Starting at the line containing "eexists. split; [reflexivity|]. exact E2." and ending at the line containing "let b' := u32 (b + n) in", print every line of the material below exactly, both ends included, and stop there.
== Provided entries ==
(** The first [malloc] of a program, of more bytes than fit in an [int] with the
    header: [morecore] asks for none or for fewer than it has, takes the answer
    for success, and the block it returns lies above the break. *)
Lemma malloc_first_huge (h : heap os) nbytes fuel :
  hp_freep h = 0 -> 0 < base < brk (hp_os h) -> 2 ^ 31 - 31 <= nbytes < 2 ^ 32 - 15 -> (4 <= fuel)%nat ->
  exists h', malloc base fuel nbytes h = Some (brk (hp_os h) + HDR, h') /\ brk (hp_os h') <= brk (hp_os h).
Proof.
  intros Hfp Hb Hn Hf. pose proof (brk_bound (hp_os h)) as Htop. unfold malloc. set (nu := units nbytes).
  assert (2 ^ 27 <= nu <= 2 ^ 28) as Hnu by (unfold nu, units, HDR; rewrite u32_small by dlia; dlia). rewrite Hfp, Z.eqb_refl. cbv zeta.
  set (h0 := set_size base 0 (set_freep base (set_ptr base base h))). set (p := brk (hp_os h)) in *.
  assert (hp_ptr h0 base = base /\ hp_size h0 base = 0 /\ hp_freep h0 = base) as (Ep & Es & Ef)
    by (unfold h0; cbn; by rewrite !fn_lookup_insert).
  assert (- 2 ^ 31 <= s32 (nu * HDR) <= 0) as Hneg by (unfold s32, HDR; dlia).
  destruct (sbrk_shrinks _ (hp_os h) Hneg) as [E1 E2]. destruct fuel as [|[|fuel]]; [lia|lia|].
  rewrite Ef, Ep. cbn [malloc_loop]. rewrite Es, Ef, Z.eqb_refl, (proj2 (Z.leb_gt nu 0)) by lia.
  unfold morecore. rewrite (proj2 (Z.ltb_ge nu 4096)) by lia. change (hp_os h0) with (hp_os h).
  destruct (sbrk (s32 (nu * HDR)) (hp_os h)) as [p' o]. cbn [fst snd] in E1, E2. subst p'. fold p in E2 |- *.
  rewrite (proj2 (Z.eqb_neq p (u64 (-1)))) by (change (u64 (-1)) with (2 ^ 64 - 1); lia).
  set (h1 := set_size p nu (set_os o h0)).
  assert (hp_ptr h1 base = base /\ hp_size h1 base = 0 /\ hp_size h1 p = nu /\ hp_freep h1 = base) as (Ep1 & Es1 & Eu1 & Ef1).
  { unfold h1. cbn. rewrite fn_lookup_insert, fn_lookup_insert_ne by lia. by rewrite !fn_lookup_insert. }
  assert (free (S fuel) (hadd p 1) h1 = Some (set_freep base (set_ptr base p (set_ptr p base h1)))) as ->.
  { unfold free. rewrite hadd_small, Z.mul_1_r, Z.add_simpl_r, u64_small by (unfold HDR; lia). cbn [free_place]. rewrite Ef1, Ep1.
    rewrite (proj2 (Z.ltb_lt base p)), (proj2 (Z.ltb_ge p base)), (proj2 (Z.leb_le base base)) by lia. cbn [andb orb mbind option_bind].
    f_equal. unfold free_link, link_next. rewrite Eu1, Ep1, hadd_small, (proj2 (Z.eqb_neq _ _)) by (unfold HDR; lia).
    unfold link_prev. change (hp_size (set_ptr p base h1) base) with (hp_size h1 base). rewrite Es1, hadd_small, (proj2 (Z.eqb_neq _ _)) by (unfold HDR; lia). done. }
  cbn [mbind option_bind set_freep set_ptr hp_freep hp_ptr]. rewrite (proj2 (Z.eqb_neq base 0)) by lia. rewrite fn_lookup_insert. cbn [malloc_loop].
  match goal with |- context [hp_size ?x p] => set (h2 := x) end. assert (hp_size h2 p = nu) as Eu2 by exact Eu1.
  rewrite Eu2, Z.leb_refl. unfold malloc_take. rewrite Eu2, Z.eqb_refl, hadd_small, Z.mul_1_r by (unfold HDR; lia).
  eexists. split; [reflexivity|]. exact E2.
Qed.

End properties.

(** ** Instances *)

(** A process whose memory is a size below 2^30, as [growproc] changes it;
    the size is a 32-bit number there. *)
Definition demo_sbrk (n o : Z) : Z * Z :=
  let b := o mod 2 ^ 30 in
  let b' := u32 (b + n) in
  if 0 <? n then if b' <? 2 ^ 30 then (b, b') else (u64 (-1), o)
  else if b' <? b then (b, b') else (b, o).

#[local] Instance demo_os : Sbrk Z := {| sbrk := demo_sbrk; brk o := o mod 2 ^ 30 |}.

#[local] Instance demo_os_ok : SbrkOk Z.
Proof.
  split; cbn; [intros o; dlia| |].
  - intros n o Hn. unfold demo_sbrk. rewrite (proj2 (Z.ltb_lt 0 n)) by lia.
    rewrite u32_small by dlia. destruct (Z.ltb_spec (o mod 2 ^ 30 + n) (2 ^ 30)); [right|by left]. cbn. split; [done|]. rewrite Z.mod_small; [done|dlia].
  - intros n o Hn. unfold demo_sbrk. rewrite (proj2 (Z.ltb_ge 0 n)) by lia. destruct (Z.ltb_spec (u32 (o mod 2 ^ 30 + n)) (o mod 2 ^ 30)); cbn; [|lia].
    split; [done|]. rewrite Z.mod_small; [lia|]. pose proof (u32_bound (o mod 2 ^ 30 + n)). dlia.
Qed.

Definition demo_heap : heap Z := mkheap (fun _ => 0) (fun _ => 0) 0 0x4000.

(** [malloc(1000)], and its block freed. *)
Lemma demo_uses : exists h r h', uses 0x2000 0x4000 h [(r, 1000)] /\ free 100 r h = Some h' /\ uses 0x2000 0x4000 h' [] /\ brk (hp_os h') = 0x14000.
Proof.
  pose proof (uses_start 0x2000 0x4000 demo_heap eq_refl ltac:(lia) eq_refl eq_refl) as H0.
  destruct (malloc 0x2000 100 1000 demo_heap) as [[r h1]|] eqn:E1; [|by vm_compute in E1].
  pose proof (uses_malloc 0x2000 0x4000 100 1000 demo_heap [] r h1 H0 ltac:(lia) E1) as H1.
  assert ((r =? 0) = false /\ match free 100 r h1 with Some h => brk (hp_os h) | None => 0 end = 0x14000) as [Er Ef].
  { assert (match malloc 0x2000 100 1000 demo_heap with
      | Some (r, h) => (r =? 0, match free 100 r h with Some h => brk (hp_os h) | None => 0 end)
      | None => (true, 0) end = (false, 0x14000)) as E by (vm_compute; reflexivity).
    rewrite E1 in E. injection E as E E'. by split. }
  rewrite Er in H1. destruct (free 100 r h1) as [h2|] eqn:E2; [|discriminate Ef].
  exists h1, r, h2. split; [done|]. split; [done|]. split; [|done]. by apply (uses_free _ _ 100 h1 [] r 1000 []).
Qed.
===
Response to the exercise ->
  eexists. split; [reflexivity|]. exact E2.
Qed.

End properties.

(** ** Instances *)

(** A process whose memory is a size below 2^30, as [growproc] changes it;
    the size is a 32-bit number there. *)
Definition demo_sbrk (n o : Z) : Z * Z :=
  let b := o mod 2 ^ 30 in
  let b' := u32 (b + n) in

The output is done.